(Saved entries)
======
(** * nucypher: policy enactment and external-address detection

    A shallow embedding of [nucypher/policy/policies.py] and
    [nucypher/utilities/networking.py], with the properties that the
    design document states about them.

    Python values are embedded as follows.
    - [int] is [Z] (unbounded on both sides).
    - [bytes] is [list byte]; [str] is [string].
    - [None]-able values are [option].
    - A [dict] is an association list in insertion order, with Python's
      update-in-place behaviour on an existing key.
    - A call that may raise returns an [Outcome]; code that also writes to
      a logger or talks to the network threads that state explicitly.
    - Collaborators that live outside the two source files (the REST
      middleware, umbral keys, maya timestamps, the worker pool, the
      teacher directory, [requests]) are arguments, records of functions
      or type classes, exactly as the source receives them. *)

From Stdlib Require Import ZArith List String Ascii Bool Lia DecimalString.
From Stdlib.Strings Require Import Byte.
Import ListNotations.
Open Scope Z_scope.

Set Implicit Arguments.

(** ** Python base layer *)

Module Py.

Definition bytes := list byte.

Infix "+++" := String.append (right associativity, at level 60).

(** [str(i)] for an [int]. *)
Definition str_int (z : Z) : string := NilZero.string_of_int (Z.to_int z).

(** [sep.join(parts)]. *)
Definition join (sep : string) (parts : list string) : string :=
  String.concat sep parts.

Definition newline : string := String (ascii_of_nat 10) EmptyString.

(** Exception classes that the two source files raise, catch or define,
    plus [Foreign] for every class that belongs to a collaborator. *)
Inductive ExcClass :=
| Exception
| RuntimeError
| ValueError
| TypeError
| AttributeError
| ZeroDivisionError
| OverflowError
| BytestringSplittingError
| PolicyException
| NotEnoughUrsulas
| EnactmentError
| Unpaid
| Unknown
| Inactive
| Expired
| Unauthorized
| Revoked
| InvalidPolicyValue
| NotEnoughBlockchainUrsulas
| OutOfValues
| TimedOut
| UnknownIPAddress
| Foreign (name : string).

Definition ExcClass_eq_dec (c d : ExcClass) : {c = d} + {c <> d}.
Proof. decide equality. apply string_dec. Defined.

Definition ExcClass_eqb (c d : ExcClass) : bool :=
  if ExcClass_eq_dec c d then true else false.

(** The direct base class, as the [class] statements of the source give it. *)
Definition base_class (c : ExcClass) : option ExcClass :=
  match c with
  | Exception => None
  | RuntimeError | ValueError | TypeError | AttributeError
  | ZeroDivisionError
  | OverflowError | BytestringSplittingError | PolicyException
  | OutOfValues | TimedOut | Foreign _ => Some Exception
  | NotEnoughUrsulas | EnactmentError | Unpaid | Unknown | Inactive
  | Expired | Unauthorized => Some PolicyException
  | Revoked => Some Unauthorized
  | InvalidPolicyValue => Some ValueError
  | NotEnoughBlockchainUrsulas => Some NotEnoughUrsulas
  | UnknownIPAddress => Some RuntimeError
  end.

Fixpoint issubclass_upto (depth : nat) (c d : ExcClass) : bool :=
  ExcClass_eqb c d ||
  match depth with
  | O => false
  | S k => match base_class c with
           | Some b => issubclass_upto k b d
           | None => false
           end
  end.

(** [issubclass(c, d)]; the hierarchy above is four levels deep. *)
Definition issubclass (c d : ExcClass) : bool := issubclass_upto 4 c d.

(** An exception instance: its class and its [args]. *)
Record Exc := mkExc { exc_class : ExcClass; exc_args : list string }.

(** [raise C] instantiates [C] with no argument; [raise C(msg)] with one. *)
Definition bare (c : ExcClass) : Exc := mkExc c [].
Definition with_message (c : ExcClass) (msg : string) : Exc := mkExc c [msg].

Definition single_quote : ascii := ascii_of_nat 39.
Definition double_quote : ascii := ascii_of_nat 34.
Definition backslash : ascii := ascii_of_nat 92.

Fixpoint contains (c : ascii) (s : string) : bool :=
  match s with
  | EmptyString => false
  | String d rest => Ascii.eqb c d || contains c rest
  end.

(** A hexadecimal digit, in lower case. *)
Definition hex_digit (n : nat) : ascii :=
  if (n <? 10)%nat then ascii_of_nat (48 + n) else ascii_of_nat (87 + n).

(** One character of [repr(s)] inside the quote [quote]: the quote and
    the backslash are escaped, tab, newline and carriage return have
    their letters, any other control character is written in
    hexadecimal, and every other character is copied. *)
Definition repr_char (quote c : ascii) : string :=
  let n := nat_of_ascii c in
  if Ascii.eqb c quote || Ascii.eqb c backslash
  then String backslash (String c EmptyString)
  else if (n =? 9)%nat then String backslash "t"
  else if (n =? 10)%nat then String backslash "n"
  else if (n =? 13)%nat then String backslash "r"
  else if (n <? 32)%nat || (n =? 127)%nat
  then String backslash
         (String "x" (String (hex_digit (n / 16))
                        (String (hex_digit (n mod 16)) EmptyString)))
  else String c EmptyString.

Fixpoint repr_chars (quote : ascii) (s : string) : string :=
  match s with
  | EmptyString => EmptyString
  | String c rest => repr_char quote c +++ repr_chars quote rest
  end.

(** [repr(s)] for a [str]: in single quotes, or in double quotes when
    the text holds a single quote and no double quote. *)
Definition repr_str (s : string) : string :=
  let quote :=
    if contains single_quote s && negb (contains double_quote s)
    then double_quote else single_quote in
  String quote (repr_chars quote s +++ String quote EmptyString).

(** [str(e)] for an exception whose arguments are strings: nothing
    without arguments, the argument itself when there is one, and the
    [repr] of the tuple of arguments otherwise. *)
Definition str_exc (e : Exc) : string :=
  match exc_args e with
  | [] => EmptyString
  | [a] => a
  | args => "(" +++ join ", " (map repr_str args) +++ ")"
  end.

(** [isinstance(e, C)]. *)
Definition isinstance (e : Exc) (c : ExcClass) : bool :=
  issubclass (exc_class e) c.

Inductive Outcome (A : Type) :=
| Return (a : A)
| Raise (e : Exc).
Arguments Return {A} a.
Arguments Raise {A} e.

Definition obind {A B} (x : Outcome A) (k : A -> Outcome B) : Outcome B :=
  match x with
  | Return a => k a
  | Raise e => Raise e
  end.

(** Python dictionaries: insertion-ordered, one entry per key. *)
Section Dict.
Variables K V : Type.
Variable eqb : K -> K -> bool.

Definition dict := list (K * V).

Fixpoint dict_get (k : K) (d : dict) : option V :=
  match d with
  | [] => None
  | (k', v) :: rest => if eqb k k' then Some v else dict_get k rest
  end.

(** [d[k] = v]: overwrite in place, or append a new entry. *)
Fixpoint dict_set (k : K) (v : V) (d : dict) : dict :=
  match d with
  | [] => [(k, v)]
  | (k', v') :: rest =>
      if eqb k k' then (k', v) :: rest else (k', v') :: dict_set k v rest
  end.

Definition dict_keys (d : dict) : list K := map fst d.
Definition dict_values (d : dict) : list V := map snd d.
Definition dict_items (d : dict) : list (K * V) := d.
Definition dict_len (d : dict) : Z := Z.of_nat (List.length d).

(** [{k: v for k, v in items}]. *)
Definition dict_of_items (items : list (K * V)) : dict :=
  fold_left (fun d kv => dict_set (fst kv) (snd kv) d) items [].

End Dict.

(** Logger calls, kept in emission order. *)
Inductive Level := DEBUG | INFO | WARN.
Definition Log := list (Level * string).

(** Code that changes a state [S] and may raise.  A raised exception
    keeps the state reached before it. *)
Definition Eff (S A : Type) := S -> Outcome A * S.

Definition ret {S A} (a : A) : Eff S A := fun s => (Return a, s).
Definition raise {S A} (e : Exc) : Eff S A := fun s => (Raise e, s).
Definition lift {S A} (x : Outcome A) : Eff S A := fun s => (x, s).
Definition bind {S A B} (x : Eff S A) (k : A -> Eff S B) : Eff S B :=
  fun s => match x s with
           | (Return a, s') => k a s'
           | (Raise e, s') => (Raise e, s')
           end.

(** Code that logs and may raise. *)
Definition Logged (A : Type) := Eff Log A.

Definition emit (lv : Level) (msg : string) : Logged unit :=
  fun l => (Return tt, l ++ [(lv, msg)]).

End Py.

Import Py.

Notation "x <- c1 ;; c2" := (bind c1 (fun x => c2))
  (at level 61, c1 at next level, right associativity).
Notation "c1 ;;; c2" := (bind c1 (fun _ => c2))
  (at level 61, right associativity).
Notation "x <-- c1 ;; c2" := (obind c1 (fun x => c2))
  (at level 61, c1 at next level, right associativity).

(** ** [int / int] and [math.ceil]

    Python's true division of two [int]s yields the binary64 number
    nearest to the exact quotient (ties to even), whatever the size of
    the operands; [math.ceil] of a finite float is exact.  A finite
    binary64 value is kept as [mantissa * 2 ^ exponent]. *)

Module PyFloat.

Record float := mkFloat { mantissa : Z; exponent : Z }.

(** The integer nearest to [n / d] for [d > 0], ties to the even one. *)
Definition round_half_even (n d : Z) : Z :=
  let q := n / d in
  let r := n mod d in
  if 2 * r <? d then q
  else if d <? 2 * r then q + 1
  else if Z.even q then q else q + 1.

(** [a / (b * 2 ^ e)] as a fraction of integers. *)
Definition scaled (a b e : Z) : Z * Z :=
  if 0 <=? e then (a, b * 2 ^ e) else (a * 2 ^ (- e), b).

(** The exponent that puts the quotient's mantissa in [2^52, 2^53),
    held at the subnormal exponent -1074 from below. *)
Definition quotient_exponent (a b : Z) : Z :=
  let e0 := Z.log2 a - Z.log2 b - 53 in
  let '(n0, d0) := scaled a b e0 in
  let e1 := if n0 / d0 <? 2 ^ 53 then e0 else e0 + 1 in
  Z.max e1 (-1074).

(** The binary64 number nearest to [a / b], for [a > 0] and [b > 0]. *)
Definition nearest_binary64 (a b : Z) : float :=
  let e := quotient_exponent a b in
  let '(n, d) := scaled a b e in
  mkFloat (round_half_even n d) e.

(** The largest finite binary64 is [(2^53 - 1) * 2^971]. *)
Definition overflows (x : float) : bool :=
  (971 <? exponent x) || ((exponent x =? 971) && (2 ^ 53 <=? mantissa x)).

(** [a / b] on [int]s. *)
Definition int_true_divide (a b : Z) : Outcome float :=
  if b =? 0 then Raise (with_message ZeroDivisionError "division by zero")
  else if a =? 0 then Return (mkFloat 0 0)
  else
    let x := nearest_binary64 (Z.abs a) (Z.abs b) in
    if overflows x
    then Raise (with_message OverflowError
                  "integer division result too large for a float")
    else Return (mkFloat (Z.sgn a * Z.sgn b * mantissa x) (exponent x)).

(** [math.ceil(x)] on a finite float. *)
Definition math_ceil (x : float) : Z :=
  if 0 <=? exponent x then mantissa x * 2 ^ exponent x
  else - ((- mantissa x) / 2 ^ (- exponent x)).

End PyFloat.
======
Each line containing the word "isinstance" needs to be copied from the data above.

(** [isinstance(e, C)]. *)
Definition isinstance (e : Exc) (c : ExcClass) : bool :=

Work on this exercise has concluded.